Paul S. Friedman, MD


In recent years, there has been an unparalleled assault upon American medicine impelled by the desire to transfer control, power and money from physicians to government and, more recently, to managed care entities.

One of the attacks against this basic medical ingredient has been delivered by HMOs. Now, as a response to increasing intrusions by these corporations into the patient-doctor relationship, it is being suggested doctors join unions.

Physicians, nevertheless, are professionals who serve patients after arduous and advanced studies in college and medical school. Then, there is internship and residency and grueling hours. With service as his prime purpose, the physician continues to improve his state of knowledge and expects adequate financial reward for his services. Professionalism of this type cannot flourish in a unionized environment.

Health care corporations, staffed by physician members and designed to deliver medical care, have been established in several states. I was one of the early members of the Pennsylvania Health Care Corporation, which is now functioning in southern Pennsylvania. Unionization is another story.

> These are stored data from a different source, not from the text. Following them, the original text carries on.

(** X8. When one of three or more values is NaN, every prediction is
    NaN, one for each period. *)
Theorem predictTrend_NaN (values : list number) (periods : Z) :
  (3 <= List.length values)%nat -> In NaN values ->
  predictTrend values periods = repeat NaN (Z.to_nat periods).
Proof.
  intros Hlen Hin. unfold predictTrend.
  destruct (List.length values <? 3)%nat eqn:E; [apply Nat.ltb_lt in E; lia|].
  cbv zeta. rewrite (fold_add_NaN values (Fin 0) Hin), slope_of_NaN.
  change (fun i : Z => clamp (radd (rmul NaN (rsub (radd (of_nat (List.length values))
                                                         (of_Z i)) (Fin 1)))
                                   (intercept_of (of_nat (List.length values))
                                      (fold_left (fun a b => radd a b)
                                         (map of_nat (seq 0 (List.length values))) (Fin 0))
                                      NaN NaN)))
    with (fun _ : Z => NaN).
  rewrite map_constant. unfold steps. now rewrite length_map, length_seq.
Qed.

Lemma predictTrend_NaN_witness :
  predictTrend [Fin 10; NaN; Fin 30] 2 = [NaN; NaN].
Proof.
  apply (predictTrend_NaN [Fin 10; NaN; Fin 30] 2).
  - simpl. lia.
  - simpl. tauto.
Defined.

End TrendEdges.

(** ** DynamicMonitor: queries, collections and restart *)

Section MonitorExtras.

Import DynamicMonitor MonitorQueries.

(** X10. [getHistory(count)] with a positive count returns the last
    [count] points of the history, oldest first, and the whole history
    when it has fewer; without a count, and with the count 0, it returns
    the whole history; with a negative count it drops the oldest
    [-count] points. *)
Theorem getHistory_count (count : Z) (s : State) :
  let h := history (fst s) in
  ((0 < count)%Z ->
     getHistoryCount (Some count) s = skipn (List.length h - Z.to_nat count) h
     /\ List.length (getHistoryCount (Some count) s)
        = Nat.min (Z.to_nat count) (List.length h))
  /\ getHistoryCount (Some 0%Z) s = h
  /\ getHistoryCount None s = h
  /\ ((count < 0)%Z -> getHistoryCount (Some count) s = skipn (Z.to_nat (- count)) h).
Proof.
  cbv zeta. repeat split.
  - unfold getHistoryCount, slice_from.
    destruct (count =? 0)%Z eqn:E; [apply Z.eqb_eq in E; lia|].
    destruct (- count <? 0)%Z eqn:E'; [|apply Z.ltb_ge in E'; lia].
    f_equal. lia.
  - unfold getHistoryCount, slice_from.
    destruct (count =? 0)%Z eqn:E; [apply Z.eqb_eq in E; lia|].
    destruct (- count <? 0)%Z eqn:E'; [|apply Z.ltb_ge in E'; lia].
    rewrite length_skipn. lia.
  - intros Hc. unfold getHistoryCount, slice_from.
    destruct (count =? 0)%Z eqn:E; [apply Z.eqb_eq in E; lia|].
    destruct (- count <? 0)%Z eqn:E'; [apply Z.ltb_lt in E'; lia|].
    destruct (Z.le_gt_cases (- count) (Z.of_nat (List.length (history (fst s)))))
      as [Hle|Hgt].
    + now rewrite Z.min_l by exact Hle.
    + rewrite Z.min_r by lia. rewrite Nat2Z.id.
      rewrite !skipn_all2; [reflexivity|lia|lia].
Qed.

Lemma getHistory_count_witness :
  let s := (mkFields defaultConfig
                     [Samples.cpu_point 1 10; Samples.cpu_point 2 20;
                      Samples.cpu_point 3 30] None false,
            mkRuntime [] 0 0 [] []) in
  getHistoryCount (Some 2%Z) s = [Samples.cpu_point 2 20; Samples.cpu_point 3 30]
  /\ getHistoryCount (Some (-2)%Z) s = [Samples.cpu_point 3 30].
Proof.
  cbv zeta. split.
  - refine (proj1 (proj1 (getHistory_count 2 _) _)). lia.
  - refine (proj2 (proj2 (proj2 (getHistory_count (-2) _))) _). lia.
Defined.

Lemma nth_error_last {A : Type} (l : list A) (x : A) :
  nth_error (l ++ [x]) (List.length (l ++ [x]) - 1) = Some x.
Proof.
  rewrite length_app. cbn [List.length].
  replace (List.length l + 1 - 1)%nat with (List.length l) by lia.
  rewrite nth_error_app2 by lia. now rewrite Nat.sub_diag.
Qed.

Although (labor or trade) unionization has been proposed as a remedy for the attacks on medicine and physicians, it is not the answer. I have been associated with unionization both as a supporter and as an opponent. When the National Education Association (NEA) was being formed, I thought then and think now that unionization and professionalism cannot exist together.

The NEA has become an autocratic, antidemocratic group contributing greatly to the destruction of the education system in public schools. The NEA is a reactionary group that uses its resources without member approval to oppose necessary changes as school choice and improved scholastics. It has committed vast sums of its money to the political arena, without member approval. It has contributed to the creation of the massive bureaucracy and over-administration of public school system and the consequent decline in the quality of teaching. That, similarly, would be the effect of (labor) unionization on medicine and medical practice.

Unionization and professionalism are incompatible, and they cannot coexist. Physicians should not form (labor) unions, but instead be counted upon to stand for medicine and their patients.

Dr. Friedman is a radiologist in Philadelphia, Pennsylvania.